Young Dr. Evelyn Diana Navarro

"Despite having several doctors in my family I did not want to study Medicine, but Social Communication", these are the words of Dr. Evelyn Diana Navarro Fernández, who last July began her professional life. She took the step forward when the country needed it most, in the face of the increase of positive cases of COVID-19.

"When I was in my last year of Senior High School a very strong feeling awoke in me towards this career and I realized that it was what I truly wanted and needed in my future. At that moment I appreciated everything that was said at the 'open door' appointments at the university and I understood the degree of nobility and solidarity that exists within the profession."

From home, she has the example, and she knows that being a doctor involves risks and sacrifice, but she was sure when she entered the University of Medical Sciences of Las Tunas, she knew she was going to be a great professional and she proved it to herself during the six years of the career.

"My arrival at that center made me evolve because in the first year I had a certain immaturity.
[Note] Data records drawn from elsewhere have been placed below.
Lemma calls_of_logged c w es :
  snd (perform c w) = logged w es -> calls_of c w = es.
Proof.
  unfold calls_of. intros ->. simpl. apply drop_app_length.
Qed.

(** A call leaves the world it found, with its library calls logged. *)
Lemma perform_calls_of c w : snd (perform c w) = logged w (calls_of c w).
Proof.
  destruct (perform_logged c w) as [es Hes].
  by rewrite (calls_of_logged c w es Hes).
Qed.

(** The headers a client gets depend on its [api_secret] alone. *)
Lemma request_headers_secret w w' :
  api_secret (self w) = api_secret (self w') ->
  fst (request_headers w) = fst (request_headers w').
Proof.
  intros Heq. rewrite !request_headers_cases. cbn [fst]. by rewrite Heq.
Qed.

End Steps.

(* ===================================================================== *)
(** ** When a call raises *)
(* ===================================================================== *)

Section Raising.
Context {E : Env} {MD : Models}.

Lemma utf8_codepoint_None c :
  is_codepoint c = true ->
  utf8_codepoint c = None <-> is_surrogate c = true.
Proof.
  unfold utf8_codepoint, is_codepoint. intros Hc. rewrite Hc.
  destruct (is_surrogate c) eqn:Hs.
  - unfold is_surrogate in Hs. apply andb_true_iff in Hs as [H1%N.leb_le _].
    assert ((c <? 0x80) = false) as -> by (apply N.ltb_ge; lia).
    assert ((c <? 0x800) = false) as -> by (apply N.ltb_ge; lia).
    done.
  - split; [|done]. by repeat case_match.
Qed.

Lemma encode_utf8_surrogate s :
  existsb is_surrogate s = true -> encode_utf8 s = None.
Proof.
  induction s as [|c s IH]; simpl; [discriminate|].
  intros [Hc|Hs]%orb_true_iff.
  - unfold utf8_codepoint. rewrite Hc.
    unfold is_surrogate in Hc. apply andb_true_iff in Hc as [H1%N.leb_le _].
    assert ((c <? 0x80) = false) as -> by (apply N.ltb_ge; lia).
    assert ((c <? 0x800) = false) as -> by (apply N.ltb_ge; lia).
    reflexivity.
  - rewrite (IH Hs). by destruct (utf8_codepoint c).
Qed.

(** Among the values of type [str], [encode('utf-8')] refuses exactly
    those that hold a surrogate. *)
Lemma encode_utf8_None s :
  is_str s = true ->
  encode_utf8 s = None <-> existsb is_surrogate s = true.
Proof.
  induction s as [|c s IH]; simpl; [done|].
  intros [Hc Hs]%andb_true_iff.
  rewrite orb_true_iff, <- (IH Hs), <- (utf8_codepoint_None c Hc).
  destruct (utf8_codepoint c), (encode_utf8 s); intuition congruence.
Qed.

(** X1.  For a client whose secret is a [str], [request_headers] raises
    exactly when the secret holds a surrogate code point; what it raises
    is then [UnicodeEncodeError] and nothing else, and in every case it
    leaves the state as it found it. *)
Theorem request_headers_raises_iff (w : World) :
  (forall s, api_secret (self w) = Some s -> is_str s = true) ->
  ((exists e, fst (request_headers w) = Raise e)
   <-> exists s, api_secret (self w) = Some s
                 /\ existsb is_surrogate s = true)
  /\ (forall e, fst (request_headers w) = Raise e -> e = UnicodeEncodeError)
  /\ snd (request_headers w) = w.
Proof.
  intros Hstr. rewrite request_headers_cases. cbn [fst snd].
  destruct (api_secret (self w)) as [[|c s]|] eqn:Hs.
  - split_and!; [|done..]. split; [by intros [? [=]]|].
    by intros (s & [= <-] & [=]).
  - pose proof (encode_utf8_None (c :: s) (Hstr _ eq_refl)) as Hnone.
    destruct (encode_utf8 (c :: s)) as [b|].
    + split_and!; [|done..]. split; [by intros [? [=]]|].
      intros (s' & [= <-] & Hsur). apply Hnone in Hsur. discriminate.
    + split_and!; [|by intros e [= <-]|done]. split; [|by eexists].
      intros _. exists (c :: s). split; [done|]. by apply Hnone.
  - split_and!; [|done..]. split; [by intros [? [=]]|].
    by intros (s & [=] & _).
Qed.

Lemma raised_failed c e : raised (failed c e) = Some e.
Proof. by destruct c as [|[] ?| |]. Qed.

(** X2.  With a secret that holds a surrogate, no call of the client gets
    as far as the network: every method raises [UnicodeEncodeError] and
    makes no library call at all. *)
Theorem surrogate_secret_blocks_every_call (c : call) (w : World) (s : str) :
  api_secret (self w) = Some s ->
  existsb is_surrogate s = true ->
  raised (fst (perform c w)) = Some UnicodeEncodeError
  /\ snd (perform c w) = w
  /\ calls_of c w = [].
Proof.
  intros Hs Hsur.
  assert (fst (request_headers w) = Raise UnicodeEncodeError) as Hh.
  { rewrite request_headers_cases, Hs. cbn [fst].
    destruct s as [|c' s']; [discriminate|].
    by rewrite (encode_utf8_surrogate _ Hsur). }
  assert (perform c w = (failed c UnicodeEncodeError, w)) as Hp.
  { rewrite perform_steps. unfold steps. by rewrite Hh. }
  split_and!.
  - rewrite Hp. apply raised_failed.
  - by rewrite Hp.
  - apply calls_of_logged. by rewrite Hp, logged_nil.
Qed.

(** X3.  An exception of the transport is not handled by any method: if
    the request that a call sends fails with [e], the call raises [e],
    and the request is the only library call it has made (nothing is
    decoded, nothing is printed, nothing is sent again). *)
Theorem transport_error_propagates
    (c : call) (w : World) (req : Request) (e : exn) :
  requests_of (calls_of c w) = [req] ->
  send (trace w) req = Raise e ->
  raised (fst (perform c w)) = Some e
  /\ calls_of c w = [EvRequest req].
Proof.
  unfold calls_of. rewrite perform_steps. unfold steps.
  destruct (fst (request_headers w)) as [h|e0].
  2:{ cbn [snd]. rewrite drop_all. discriminate. }
  destruct (request_of c w h) as [req0|].
  2:{ cbn [snd]. rewrite drop_all. discriminate. }
  destruct (send (trace w) req0) as [r|e0] eqn:Hsend; cbn [fst snd];
    unfold logged; cbn [trace]; rewrite drop_app_length.
  - intros [= <-]. congruence.
  - intros [= <-] He. rewrite Hsend in He. injection He as ->.
    split; [apply raised_failed|reflexivity].
Qed.

Lemma decoded_Raise {A} (f : value -> result A) r e :
  json_loads (content r) = Raise e -> decoded f r = Raise e.
Proof. unfold decoded. by intros ->. Qed.

(** X4.  An exception of the JSON decoder is not handled by any method
    either: if a call hands a body to the decoder and the decoder raises
    [e], the call raises [e]. *)
Theorem decode_error_propagates
    (c : call) (w : World) (body : bytes) (e : exn) :
  decoded_of (calls_of c w) = [body] ->
  json_loads body = Raise e ->
  raised (fst (perform c w)) = Some e.
Proof.
  unfold calls_of. rewrite perform_steps. unfold steps.
  destruct (fst (request_headers w)) as [h|e0].
  2:{ cbn [snd]. rewrite drop_all. discriminate. }
  destruct (request_of c w h) as [req0|] eqn:Hreq.
  2:{ cbn [snd]. rewrite drop_all. discriminate. }
  destruct (send (trace w) req0) as [r|e0]; cbn [fst snd];
    unfold logged; cbn [trace]; rewrite drop_app_length; [|discriminate].
  destruct c as [|[] params| |]; try discriminate Hreq;
    cbn [respond]; unfold guarded, created;
    try destruct (0 <? length (content r))%nat;
    try destruct (status_code r =? 201)%Z;
    cbn [fst snd decoded_of omap]; try discriminate;
    intros [= <-] Hb; cbn [raised];
    rewrite ?(decoded_Raise _ _ _ Hb), ?Hb; reflexivity.
Qed.

End Raising.

(* ===================================================================== *)
(** ** The library calls of a call and of a program *)
(* ===================================================================== *)

Section Traffic.
Context {E : Env} {MD : Models}.

Lemma drop_logged w es :
  drop (length (trace w)) (trace (logged w es)) = es.
Proof. unfold logged. cbn [trace]. apply drop_app_length. Qed.

(** X5.  A call makes its library calls in one of four shapes: none at
    all; one request; one request, then one decoding; or one request,
    then one printed line.  So no call sends a second request, decodes
    before it has a response, or both decodes and prints; a line is
    printed by [create_activity] and [create_heartrate] only, and
    [request_headers] makes no library call. *)
Theorem call_shape (c : call) (w : World) :
  snd (perform c w) = logged w (calls_of c w)
  /\ (calls_of c w = []
      \/ exists req,
           calls_of c w = [EvRequest req]
           \/ (exists body, calls_of c w = [EvRequest req; EvJson body])
           \/ (exists line, calls_of c w = [EvRequest req; EvPrint line]
                            /\ (c = CallCreateActivity
                                \/ c = CallCreateHeartrate)))
  /\ (c = CallHeaders -> calls_of c w = []).
Proof.
  unfold calls_of. rewrite perform_steps. unfold steps.
  destruct (fst (request_headers w)) as [h|e0].
  2:{ cbn [snd]. rewrite drop_all, logged_nil. auto. }
  destruct (request_of c w h) as [req|] eqn:Hreq.
  2:{ cbn [snd]. rewrite drop_all, logged_nil. auto. }
  destruct (send (trace w) req) as [r|e0]; cbn [snd];
    rewrite drop_logged; (split; [reflexivity|]).
  2:{ split; [eauto|]. intros ->. discriminate. }
  split; [|intros ->; discriminate].
  right. exists req.
  destruct c as [|[] params| |]; try discriminate Hreq;
    cbn [respond]; unfold guarded, created;
    try destruct (0 <? length (content r))%nat;
    try destruct (status_code r =? 201)%Z; cbn [snd]; eauto 6.
Qed.

Lemma request_of_clients c w h req :
  fst (request_headers w) = Ok h ->
  request_of c w h = Some req -> clients w req.
Proof.
  intros Hh Hreq. unfold clients.
  destruct c as [|[] params| |]; try discriminate Hreq;
    injection Hreq as <-; cbn; (split_and!; [done|done|]);
    eexists; (split; [|reflexivity]); unfold api_paths; set_solver.
Qed.

Lemma perform_requests c w :
  exists rs,
    requests_of (calls_of c w) = rs
    /\ (length rs <= 1)%nat
    /\ Forall (clients w) rs.
Proof.
  unfold calls_of. rewrite perform_steps. unfold steps.
  destruct (fst (request_headers w)) as [h|e0] eqn:Hh.
  2:{ cbn [snd]. rewrite drop_all. exists [].
      split_and!; [done|simpl; lia|constructor]. }
  destruct (request_of c w h) as [req|] eqn:Hreq.
  2:{ cbn [snd]. rewrite drop_all. exists [].
      split_and!; [done|simpl; lia|constructor]. }
  pose proof (request_of_clients c w h req Hh Hreq) as Hcl.
  destruct (send (trace w) req) as [r|e0]; cbn [snd]; rewrite drop_logged.
  2:{ exists [req]. split_and!; [done|simpl; lia|by constructor]. }
  exists [req]. split_and!; [|simpl; lia|by constructor].
  destruct c as [|[] params| |]; try discriminate Hreq;
    cbn [respond]; unfold guarded, created;
    try destruct (0 <? length (content r))%nat;
    try destruct (status_code r =? 201)%Z; reflexivity.
Qed.

Lemma clients_same w w' r :
  self w' = self w -> clients w r -> clients w' r.
Proof.
  unfold clients. intros Hself (Hh & Hw & Hp).
  rewrite Hself. split_and!; [|done..].
  rewrite <- Hh. apply request_headers_secret. by rewrite Hself.
Qed.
Until that moment when you start dealing with patients, getting to know their life, their problems, you don't see that you are the one who has to solve them or, at least, help make them less serious.

"In the course of those six years you grow because you learn to see life differently and to face situations with greater determination and security; you learn to see men and women as biopsychosocial beings, just as they teach you in the career and this allows you to value much more the life of people with their difficulties."

WITH COVID-19, THE CHALLENGE WAS GREATER

doctora Evelyn Diana Navarro 2The COVID-19 arrived to change everyone's life, flights stop, schools and workplaces begin to work remotely. The world does not stop turning, but it does so more calmly, with fear. We all had faith in tomorrow and fear at the same time, SARS-CoV-2 does not understand faces or ages.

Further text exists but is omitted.